*To do*. Reproduce every entry exactly as shown.

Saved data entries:
——

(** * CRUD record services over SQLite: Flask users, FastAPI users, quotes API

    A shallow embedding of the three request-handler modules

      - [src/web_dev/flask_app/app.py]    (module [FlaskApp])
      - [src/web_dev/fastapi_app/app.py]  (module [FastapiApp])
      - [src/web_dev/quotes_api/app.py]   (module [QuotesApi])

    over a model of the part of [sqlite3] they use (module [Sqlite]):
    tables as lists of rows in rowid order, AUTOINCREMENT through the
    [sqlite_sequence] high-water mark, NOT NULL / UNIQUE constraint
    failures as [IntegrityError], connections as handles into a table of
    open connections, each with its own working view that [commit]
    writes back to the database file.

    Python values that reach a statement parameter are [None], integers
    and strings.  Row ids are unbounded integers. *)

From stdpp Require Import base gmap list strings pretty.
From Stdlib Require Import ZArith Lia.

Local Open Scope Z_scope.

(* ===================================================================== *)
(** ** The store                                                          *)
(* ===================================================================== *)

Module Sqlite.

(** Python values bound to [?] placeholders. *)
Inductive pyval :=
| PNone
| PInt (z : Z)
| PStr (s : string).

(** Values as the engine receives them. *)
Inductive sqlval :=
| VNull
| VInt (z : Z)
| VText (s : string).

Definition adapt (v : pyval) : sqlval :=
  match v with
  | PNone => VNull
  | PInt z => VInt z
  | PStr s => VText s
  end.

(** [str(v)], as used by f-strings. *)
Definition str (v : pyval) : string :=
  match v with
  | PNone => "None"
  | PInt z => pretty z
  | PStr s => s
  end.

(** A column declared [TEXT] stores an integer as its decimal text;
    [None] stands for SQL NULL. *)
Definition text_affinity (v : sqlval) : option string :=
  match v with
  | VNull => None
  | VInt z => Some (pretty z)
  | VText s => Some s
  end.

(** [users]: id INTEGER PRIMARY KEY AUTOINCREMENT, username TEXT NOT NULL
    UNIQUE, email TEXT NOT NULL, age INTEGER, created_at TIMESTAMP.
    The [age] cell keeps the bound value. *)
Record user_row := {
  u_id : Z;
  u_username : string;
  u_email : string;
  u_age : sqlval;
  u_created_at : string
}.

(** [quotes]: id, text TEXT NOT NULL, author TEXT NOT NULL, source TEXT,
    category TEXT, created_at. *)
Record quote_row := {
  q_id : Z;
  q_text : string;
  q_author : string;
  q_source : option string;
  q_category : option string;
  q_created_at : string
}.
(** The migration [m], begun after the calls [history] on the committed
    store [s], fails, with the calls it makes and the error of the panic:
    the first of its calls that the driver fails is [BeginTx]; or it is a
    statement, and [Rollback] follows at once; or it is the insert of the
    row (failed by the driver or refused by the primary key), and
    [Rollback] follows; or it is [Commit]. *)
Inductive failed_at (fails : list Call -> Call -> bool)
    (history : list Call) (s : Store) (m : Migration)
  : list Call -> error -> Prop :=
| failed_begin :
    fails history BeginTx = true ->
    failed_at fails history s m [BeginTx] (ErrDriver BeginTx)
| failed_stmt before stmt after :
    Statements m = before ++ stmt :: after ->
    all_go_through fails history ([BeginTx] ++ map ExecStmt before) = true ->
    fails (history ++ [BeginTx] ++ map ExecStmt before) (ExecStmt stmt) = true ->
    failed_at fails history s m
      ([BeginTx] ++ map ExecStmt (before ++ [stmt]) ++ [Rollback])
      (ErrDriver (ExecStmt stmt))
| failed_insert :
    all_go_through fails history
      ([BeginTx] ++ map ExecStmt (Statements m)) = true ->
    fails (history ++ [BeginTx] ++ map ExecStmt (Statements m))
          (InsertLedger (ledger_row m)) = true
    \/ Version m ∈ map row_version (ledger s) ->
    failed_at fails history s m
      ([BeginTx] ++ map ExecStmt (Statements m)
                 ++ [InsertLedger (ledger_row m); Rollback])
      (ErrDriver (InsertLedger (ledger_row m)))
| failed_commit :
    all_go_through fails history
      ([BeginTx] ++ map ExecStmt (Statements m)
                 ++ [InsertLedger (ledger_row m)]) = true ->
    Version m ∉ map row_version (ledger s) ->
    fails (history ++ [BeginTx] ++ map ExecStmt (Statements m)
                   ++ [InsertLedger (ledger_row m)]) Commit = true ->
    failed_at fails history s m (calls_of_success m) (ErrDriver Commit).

——

*Task solution*.
(** * CRUD record services over SQLite: Flask users, FastAPI users, quotes API

    A shallow embedding of the three request-handler modules

      - [src/web_dev/flask_app/app.py]    (module [FlaskApp])
      - [src/web_dev/fastapi_app/app.py]  (module [FastapiApp])
      - [src/web_dev/quotes_api/app.py]   (module [QuotesApi])

    over a model of the part of [sqlite3] they use (module [Sqlite]):
    tables as lists of rows in rowid order, AUTOINCREMENT through the
    [sqlite_sequence] high-water mark, NOT NULL / UNIQUE constraint
    failures as [IntegrityError], connections as handles into a table of
    open connections, each with its own working view that [commit]
    writes back to the database file.

    Python values that reach a statement parameter are [None], integers
    and strings.  Row ids are unbounded integers. *)

From stdpp Require Import base gmap list strings pretty.
From Stdlib Require Import ZArith Lia.

Local Open Scope Z_scope.

(* ===================================================================== *)
(** ** The store                                                          *)
(* ===================================================================== *)

Module Sqlite.

(** Python values bound to [?] placeholders. *)
Inductive pyval :=
| PNone
| PInt (z : Z)
| PStr (s : string).

(** Values as the engine receives them. *)
Inductive sqlval :=
| VNull
| VInt (z : Z)
| VText (s : string).

Definition adapt (v : pyval) : sqlval :=
  match v with
  | PNone => VNull
  | PInt z => VInt z
  | PStr s => VText s
  end.

(** [str(v)], as used by f-strings. *)
Definition str (v : pyval) : string :=
  match v with
  | PNone => "None"
  | PInt z => pretty z
  | PStr s => s
  end.

(** A column declared [TEXT] stores an integer as its decimal text;
    [None] stands for SQL NULL. *)
Definition text_affinity (v : sqlval) : option string :=
  match v with
  | VNull => None
  | VInt z => Some (pretty z)
  | VText s => Some s
  end.

(** [users]: id INTEGER PRIMARY KEY AUTOINCREMENT, username TEXT NOT NULL
    UNIQUE, email TEXT NOT NULL, age INTEGER, created_at TIMESTAMP.
    The [age] cell keeps the bound value. *)
Record user_row := {
  u_id : Z;
  u_username : string;
  u_email : string;
  u_age : sqlval;
  u_created_at : string
}.

(** [quotes]: id, text TEXT NOT NULL, author TEXT NOT NULL, source TEXT,
    category TEXT, created_at. *)
Record quote_row := {
  q_id : Z;
  q_text : string;
  q_author : string;
  q_source : option string;
  q_category : option string;
  q_created_at : string
}.
(** The migration [m], begun after the calls [history] on the committed
    store [s], fails, with the calls it makes and the error of the panic:
    the first of its calls that the driver fails is [BeginTx]; or it is a
    statement, and [Rollback] follows at once; or it is the insert of the
    row (failed by the driver or refused by the primary key), and
    [Rollback] follows; or it is [Commit]. *)
Inductive failed_at (fails : list Call -> Call -> bool)
    (history : list Call) (s : Store) (m : Migration)
  : list Call -> error -> Prop :=
| failed_begin :
    fails history BeginTx = true ->
    failed_at fails history s m [BeginTx] (ErrDriver BeginTx)
| failed_stmt before stmt after :
    Statements m = before ++ stmt :: after ->
    all_go_through fails history ([BeginTx] ++ map ExecStmt before) = true ->
    fails (history ++ [BeginTx] ++ map ExecStmt before) (ExecStmt stmt) = true ->
    failed_at fails history s m
      ([BeginTx] ++ map ExecStmt (before ++ [stmt]) ++ [Rollback])
      (ErrDriver (ExecStmt stmt))
| failed_insert :
    all_go_through fails history
      ([BeginTx] ++ map ExecStmt (Statements m)) = true ->
    fails (history ++ [BeginTx] ++ map ExecStmt (Statements m))
          (InsertLedger (ledger_row m)) = true
    \/ Version m ∈ map row_version (ledger s) ->
    failed_at fails history s m
      ([BeginTx] ++ map ExecStmt (Statements m)
                 ++ [InsertLedger (ledger_row m); Rollback])
      (ErrDriver (InsertLedger (ledger_row m)))
| failed_commit :
    all_go_through fails history
      ([BeginTx] ++ map ExecStmt (Statements m)
                 ++ [InsertLedger (ledger_row m)]) = true ->
    Version m ∉ map row_version (ledger s) ->
    fails (history ++ [BeginTx] ++ map ExecStmt (Statements m)
                   ++ [InsertLedger (ledger_row m)]) Commit = true ->
    failed_at fails history s m (calls_of_success m) (ErrDriver Commit).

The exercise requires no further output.